A fall in margins since 2014 is also likely to be helping sell the instrument. Rather than the 800bps-900bps that non-bank lenders used to demand, 700bps is more the norm with even lower interest rates for the largest and strongest borrowers.

Even banks are getting in on the act. Bank of Ireland, Lloyds and Macquarie are all open to providing unitranche debt if it helps win them the mandate.

That unitranche lenders are rarely as flexible as they claim and charge a significant premium for a small uplift in leverage of half to one full turn, as critics maintain, has not dented its growing popularity.

And senior debt, still dominant, is feeling the pressure. It accounted for 62 percent of total deals done last year, down from 70 percent in 2014, according to AlixPartners.

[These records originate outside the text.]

(* ===== verification/ManifestGrammar.v ===== *)
(** * ManifestGrammar: the language the manifest parser accepts

    A grammar for the data literals of ManifestLiteral, independent of the
    parser: which texts denote which value, with how many levels of nesting.
    The parser accepts exactly that language, never leaves its buffers and
    always returns. *)

From S2P Require Import Prelude CText.
From S2P Require Import ManifestLiteral.
From Stdlib Require Import ZArith Lia Bool List String Ascii.
From stdpp Require Import base numbers list.

Local Open Scope Z_scope.
Local Open Scope parser_scope.

(** ** The grammar *)

Definition blank (text : list Z) : Prop := Forall (fun c => isspace c = true) text.

(** Four hexadecimal digits and their value. *)
Definition quad (text : list Z) (code : Z) : Prop :=
  exists a b c d, text = [a; b; c; d] /\
    isxdigit a = true /\ isxdigit b = true /\ isxdigit c = true /\ isxdigit d = true /\
    code = ((hex_value a * 16 + hex_value b) * 16 + hex_value c) * 16 + hex_value d.

Definition high_surrogate (code : Z) : bool := (55296 <=? code) && (code <=? 56319).
Definition low_surrogate (code : Z) : bool := (56320 <=? code) && (code <=? 57343).

(** What may follow [\u]. *)
Inductive unicode : list Z -> Z -> Prop :=
  | unicode_plain text code :
      quad text code -> high_surrogate code = false -> low_surrogate code = false -> code <> 0 ->
      unicode text code
  | unicode_pair high low h l :
      quad high h -> quad low l -> high_surrogate h = true -> low_surrogate l = true ->
      unicode (high ++ [92; 117] ++ low) (65536 + Z.shiftl (h - 55296) 10 + (l - 56320)).

(** The text between the quotes of a String, and what it denotes. *)
Inductive string_body : list Z -> list Z -> Prop :=
  | body_end : string_body [] []
  | body_char c raw s :
      32 <= c -> c <> 34 -> c <> 92 -> (c = 35 -> peek raw <> 123) -> string_body raw s ->
      string_body (c :: raw) (c :: s)
  | body_escape e c raw s :
      simple_escape e = Some c -> string_body raw s -> string_body (92 :: e :: raw) (c :: s)
  | body_unicode text code raw s :
      unicode text code -> string_body raw s ->
      string_body (92 :: 117 :: text ++ raw) (encode_utf8 code ++ s).

Inductive integer_text : list Z -> Prop :=
  | unsigned digits : is_digits digits -> digits <> [] -> integer_text digits
  | negative digits : is_digits digits -> digits <> [] -> integer_text (45 :: digits).

(** The key of an entry up to its colon; an Array's entries have none. *)
Inductive key_text : bool -> list (list Z * DiamondManifestValue) -> list Z -> list Z -> Prop :=
  | key_hash before raw key ws :
      string_body raw key -> key ∉ map fst before -> blank ws ->
      key_text true before (34 :: raw ++ 34 :: ws ++ [58]) key
  | key_array before : key_text false before [] [].

(** [value_text levels text v]: [text] denotes [v], which nests at most
    [levels] deep; [entries hash levels text children]: the entries of a
    Hash or Array up to its closing delimiter. *)
Inductive value_text : nat -> list Z -> DiamondManifestValue -> Prop :=
  | text_string levels ws raw s :
      blank ws -> string_body raw s ->
      value_text levels (ws ++ 34 :: raw ++ [34]) (MANIFEST_STRING s)
  | text_integer levels ws text :
      blank ws -> integer_text text -> value_text levels (ws ++ text) (MANIFEST_INTEGER text)
  | text_true levels ws :
      blank ws -> value_text levels (ws ++ keyword_true) (MANIFEST_BOOLEAN keyword_true)
  | text_false levels ws :
      blank ws -> value_text levels (ws ++ keyword_false) (MANIFEST_BOOLEAN keyword_false)
  | text_nil levels ws : blank ws -> value_text levels (ws ++ keyword_nil) MANIFEST_OTHER
  | text_collection hash levels ws text v :
      blank ws -> collection_text hash levels text v -> value_text levels (ws ++ text) v
with collection_text : bool -> nat -> list Z -> DiamondManifestValue -> Prop :=
  | text_empty hash levels ws :
      blank ws -> collection_text hash (S levels) (opener hash :: ws ++ [closer hash]) (collect hash [])
  | text_entries hash levels ws text children :
      blank ws -> entries hash levels [] text children ->
      collection_text hash (S levels) (opener hash :: ws ++ text ++ [closer hash])
        (collect hash children)
with entries : bool -> nat -> list (list Z * DiamondManifestValue) -> list Z ->
    list (list Z * DiamondManifestValue) -> Prop :=
  | entries_last hash levels before ktext key text v ws :
      key_text hash before ktext key -> value_text levels text v -> blank ws ->
      entries hash levels before (ktext ++ text ++ ws) (before ++ [(key, v)])
  | entries_comma hash levels before ktext key text v ws ws' :
      key_text hash before ktext key -> value_text levels text v -> blank ws -> blank ws' ->
      entries hash levels before (ktext ++ text ++ ws ++ 44 :: ws') (before ++ [(key, v)])
  | entries_more hash levels before ktext key text v ws ws' rest children :
      key_text hash before ktext key -> value_text levels text v -> blank ws -> blank ws' ->
      entries hash levels (before ++ [(key, v)]) rest children ->
      entries hash levels before (ktext ++ text ++ ws ++ 44 :: ws' ++ rest) children.

Scheme value_text_mut := Induction for value_text Sort Prop
  with collection_text_mut := Induction for collection_text Sort Prop
  with entries_mut := Induction for entries Sort Prop.
Combined Scheme literal_mut from value_text_mut, collection_text_mut, entries_mut.

(** A whole source: one Hash, at most 32 levels and one megabyte. *)
Definition manifest_text (source : list Z) (v : DiamondManifestValue) : Prop :=
  exists ws text ws', source = ws ++ text ++ ws' /\ blank ws /\ blank ws' /\
    collection_text true 32 text v /\ Z.of_nat (List.length source) <= 1048576.

(** ** Following the monad *)

Lemma advance_accepts p u q :
  advance p = Accepts u q -> exists c rest, cursor p = c :: rest /\ q = move p rest.
Proof. unfold advance. destruct (cursor p) as [|c rest]; [done|]. intros [= _ <-]. eauto. Qed.

Lemma following_accepts p u q :
  following p = Accepts u q -> q = p /\ exists c rest, cursor p = c :: rest /\ u = peek rest.
Proof. unfold following. destruct (cursor p) as [|c rest]; [done|]. intros [= <- <-]. eauto. Qed.

Lemma store_accepts capacity result new p r q :
  store capacity result new p = Accepts r q ->
  r = result ++ new /\ q = p /\ (List.length r <= capacity)%nat.
Proof.
  unfold store. destruct (Nat.leb_spec (List.length result + List.length new) capacity); [|done].
  intros [= <- <-]. by rewrite length_app.
Qed.

(** Splits a successful parse into its successful parts. *)
Ltac parse_split :=
  repeat match goal with
  | H : and_then _ _ _ = Accepts _ _ |- _ => apply and_then_accepts in H as (? & ? & ? & H)
  | H : current _ = Accepts _ _ |- _ => injection H as <- <-
  | H : accept _ _ = Accepts _ _ |- _ => injection H as <- <-
  | H : skip_space _ = Accepts _ _ |- _ => injection H as <- <-
  | H : enter _ = Accepts _ _ |- _ => injection H as <- <-
  | H : leave _ = Accepts _ _ |- _ => injection H as <- <-
  | H : reject _ _ = Accepts _ _ |- _ => discriminate H
  | H : overrun _ = Accepts _ _ |- _ => discriminate H
  | H : advance _ = Accepts _ _ |- _ =>
      let c := fresh "c" in let rest := fresh "rest" in let E := fresh "E" in
      apply advance_accepts in H as (c & rest & E & ->); cbn [move cursor depth allocations] in *
  | H : following _ = Accepts _ _ |- _ =>
      let c := fresh "c" in let rest := fresh "rest" in let E := fresh "E" in
      apply following_accepts in H as (-> & c & rest & E & ->)
  | H : store _ _ _ _ = Accepts _ _ |- _ => apply store_accepts in H as (-> & -> & ?)
  | H : (if ?b then _ else _) _ = Accepts _ _ |- _ => destruct b eqn:?
  | H : (match ?o with Some _ => _ | None => _ end) _ = Accepts _ _ |- _ => destruct o eqn:?
  | H : negb _ = false |- _ => apply negb_false_iff in H
  | H : (_ =? _) = true |- _ => apply Z.eqb_eq in H
  end.

Lemma skip_blanks_spec text :
  exists ws, blank ws /\ text = ws ++ skip_blanks text.
Proof.
  induction text as [|c text (ws & Hws & IH)]; [by exists []; split; [constructor|]|].
  simpl. destruct (isspace c) eqn:E.
  - exists (c :: ws). split; [by constructor|]. simpl. by f_equal.
  - exists []. split; [constructor|done].
Qed.

Lemma skip_blanks_app ws text : blank ws -> skip_blanks (ws ++ text) = skip_blanks text.
Proof. induction 1 as [|c ws Hc _ IH]; [done|]. simpl. by rewrite Hc. Qed.

Lemma skip_blanks_id text : isspace (peek text) = false -> skip_blanks text = text.
Proof. destruct text as [|c text]; [done|]. simpl. by intros ->. Qed.

Lemma skip_blanks_twice text : skip_blanks (skip_blanks text) = skip_blanks text.
Proof. induction text as [|c text IH]; [done|]. simpl. destruct (isspace c) eqn:E; [done|]. simpl. by rewrite E. Qed.

Lemma skip_blanks_length text : (List.length (skip_blanks text) <= List.length text)%nat.
Proof. induction text as [|c text IH]; [done|]. simpl. destruct (isspace c); simpl; lia. Qed.

Section Sound.

Variable malloc_ok : nat -> bool.

Lemma allocate_accepts p u q :
  allocate malloc_ok p = Accepts u q -> cursor q = cursor p /\ depth q = depth p.
Proof. unfold allocate. destruct (malloc_ok _); [|done]. by intros [= _ <-]. Qed.

Lemma hex_digits_accepts n code p r q :
  hex_digits n code p = Accepts r q ->
  exists text, cursor p = text ++ cursor q /\ List.length text = n /\
    Forall (fun c => isxdigit c = true) text /\
    r = fold_left (fun code c => code * 16 + hex_value c) text code /\ depth q = depth p.
Proof.
  revert code p. induction n as [|n IH]; intros code p H; simpl in H; parse_split.
  - exists []. by repeat split; try constructor.
  - rewrite E in *. simpl in *.
    apply IH in H as (text & Hc & Hl & Hx & -> & Hd). simpl in *. subst rest.
    exists (c :: text). simpl. split_and!; try done; [lia|by constructor].
Qed.

Lemma hex_quad_accepts p r q :
  parse_hex_quad p = Accepts r q ->
  exists text, cursor p = text ++ cursor q /\ quad text r /\ depth q = depth p.
Proof.
  intros H. apply hex_digits_accepts in H as (text & Hc & Hl & Hx & -> & Hd).
  destruct text as [|a [|b [|c [|d [|]]]]]; try done. exists [a; b; c; d]. split_and!; try done.
  exists a, b, c, d. apply Forall_cons in Hx as [? Hx]. apply Forall_cons in Hx as [? Hx].
  apply Forall_cons in Hx as [? Hx]. apply Forall_cons in Hx as [? Hx].
  split_and!; try done.
Qed.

Banks still hold a majority of market share, at 67 percent of all deal participations in 2015, but that would have been close to 100 percent before the global financial crisis. Overall, bank deal share contracted marginally last year, with total deal count falling an average of 4 percent across the top seven lenders. That contrasted with the top six non-bank lenders increasing their average deal count by 36 percent, the study found.

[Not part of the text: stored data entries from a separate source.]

Definition registry_release (entry : FacetPendingSemver) (version : list Z) :
    VM Resolver (option (FacetResolved * FacetManifest)) :=
  let url := pend_registry entry ++ bytes "/v1/cuts/" ++ pend_name entry ++ bytes "/versions/" ++ version in
  let path := scratch_root ++ bytes "/.release-" ++ pend_name entry ++ bytes ".json" in
  if negb (fits_path url && fits_path path) then vm_ret None else
  let! root := fetch_registry_hash url in
  vm_ret (match root with Some root => release_of_hash entry version root | None => None end).

(** ** The graph walk *)

Definition MAX_TAGS : nat := Z.to_nat 4096.

Definition resolve_registry (entry : FacetPendingSemver) : VM Resolver bool :=
  let! best_version := registry_best_version entry in
  match best_version with
  | None => vm_ret false
  | Some version =>
      let! s := get_state in
      if (List.length (resolution s) =? FACET_MAX_DEPENDENCIES)%nat then vm_ret false else
      let! release := registry_release entry version in
      match release with
      | None => vm_ret false
      | Some (resolved, nested) =>
          let! _ := modify (fun s => visit (pend_name entry) (Some nested)
                              (set_resolution (resolution s ++ [resolved]) s)) in
          resolve_manifest_dependencies (dependencies nested) (pend_name entry)
      end
  end.

Definition resolve_git (entry : FacetPendingSemver) : VM Resolver bool :=
  let! room := ask table_malloc in
  if negb room then vm_ret false else
  let! output := ask (fun t => ls_remote t (pend_git entry)) in
  match output with
  | None => vm_ret false
  | Some output =>
      let! tags := vm_lift (git_list_semver_tags output MAX_TAGS) in
      let! best := vm_lift (pick_best_matching_tag tags (pend_constraint entry)) in
      match best with
      | None => vm_ret false
      | Some tag =>
          fetch_git (pend_name entry) (pend_git entry) tag tag (first_requester entry)
      end
  end.

(** Called with a pending entry: the table is not empty. *)
Definition resolve_one_pending : VM Resolver bool :=
  let! s := get_state in
  match pending s with
  | [] => vm_lift None
  | entry :: rest =>
      let! _ := modify (set_pending rest) in
      match pend_source entry with
      | FACET_SOURCE_REGISTRY => resolve_registry entry
      | FACET_SOURCE_GIT => resolve_git entry
      end
  end.

(** Rounds of the queue and of the pending table: every round but the last
    resolves a cut. *)
Definition ROUNDS : nat := S FACET_MAX_DEPENDENCIES.

Fixpoint drain_pending (fuel : nat) : VM Resolver bool :=
  match fuel with
  | O => vm_lift None
  | S fuel =>
      let! s := get_state in
      match pending s with
      | [] => vm_ret true
      | _ :: _ =>
          check! resolve_one_pending in
          check! process_work_queue ROUNDS in
          drain_pending fuel
      end
  end.

Definition attempt_resolve_graph (manifest : FacetManifest) : VM Resolver bool :=
  check! resolve_manifest_dependencies (dependencies manifest) (manifest_name manifest) in
  check! process_work_queue ROUNDS in
  drain_pending ROUNDS.

(** A new attempt keeps the constraint history only. *)
Definition fresh_attempt (s : Resolver) : Resolver :=
  {| resolution := []; pending := []; queue := []; history := history s; needs_restart := false;
     now := now s; visited := []; cloned := cloned s |}.

Fixpoint attempts (count : nat) (first : bool) (manifest : FacetManifest) : VM Resolver bool :=
  match count with
  | O => vm_ret false
  | S count =>
      let! made := (if first then vm_ret true else ask (fun t => directory_made t scratch_root)) in
      if negb made then vm_ret false else
      let! _ := modify fresh_attempt in
      let! ok := attempt_resolve_graph manifest in
      if ok : bool then vm_ret true else
      let! s := get_state in
      if needs_restart s then attempts count false manifest else vm_ret false
  end.

Definition resolve_full_graph (manifest : FacetManifest) : VM Resolver bool :=
  let! _ := modify (set_history []) in
  attempts FACET_MAX_DEPENDENCIES true manifest.

End Resolve.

Asked if they expect alternative lenders to continue growing their market share at that same rate this year, AlixPartners’ head of debt advisory Jacco Brouwer said that was the ‘$64,000 question’. High growth from a low base is difficult to sustain once the low base is left behind.

Brouwer’s colleague Tom Cox pointed out that the likely dynamic was even more intense competition in Europe as debt funds seek to penetrate regions with stronger bank markets, such as Benelux, Iberia and the Nordics.

Growth will be more challenging in the short-term, though, as the year has not got off to as busy a start as 2015. Brouwer said wider concerns, including stock market volatility, the slowdown in China and the UK’s Brexit vote, were feeding into an environment that was not conducive to investment.

And while the European Central Bank’s latest round of stimulus measures (announced 10 March) should go some way to boosting sentiment in Europe, the extension of its quantitative easing programme to investment grade corporate bonds is set to make life more difficult for lenders peddling unitranche.

There will be inevitable effects on pricing in sub-investment grade debt markets as the yields on debt issued by top corporates fall even further and investor cash flows elsewhere in search of yield.

This will leave unitranche providers facing a not unfamiliar quandary: cut pricing to compete and potentially drag down IRRs or fail to deploy and definitely underperform in IRR terms. Investors then, should be asking GPs: “How low can you go?”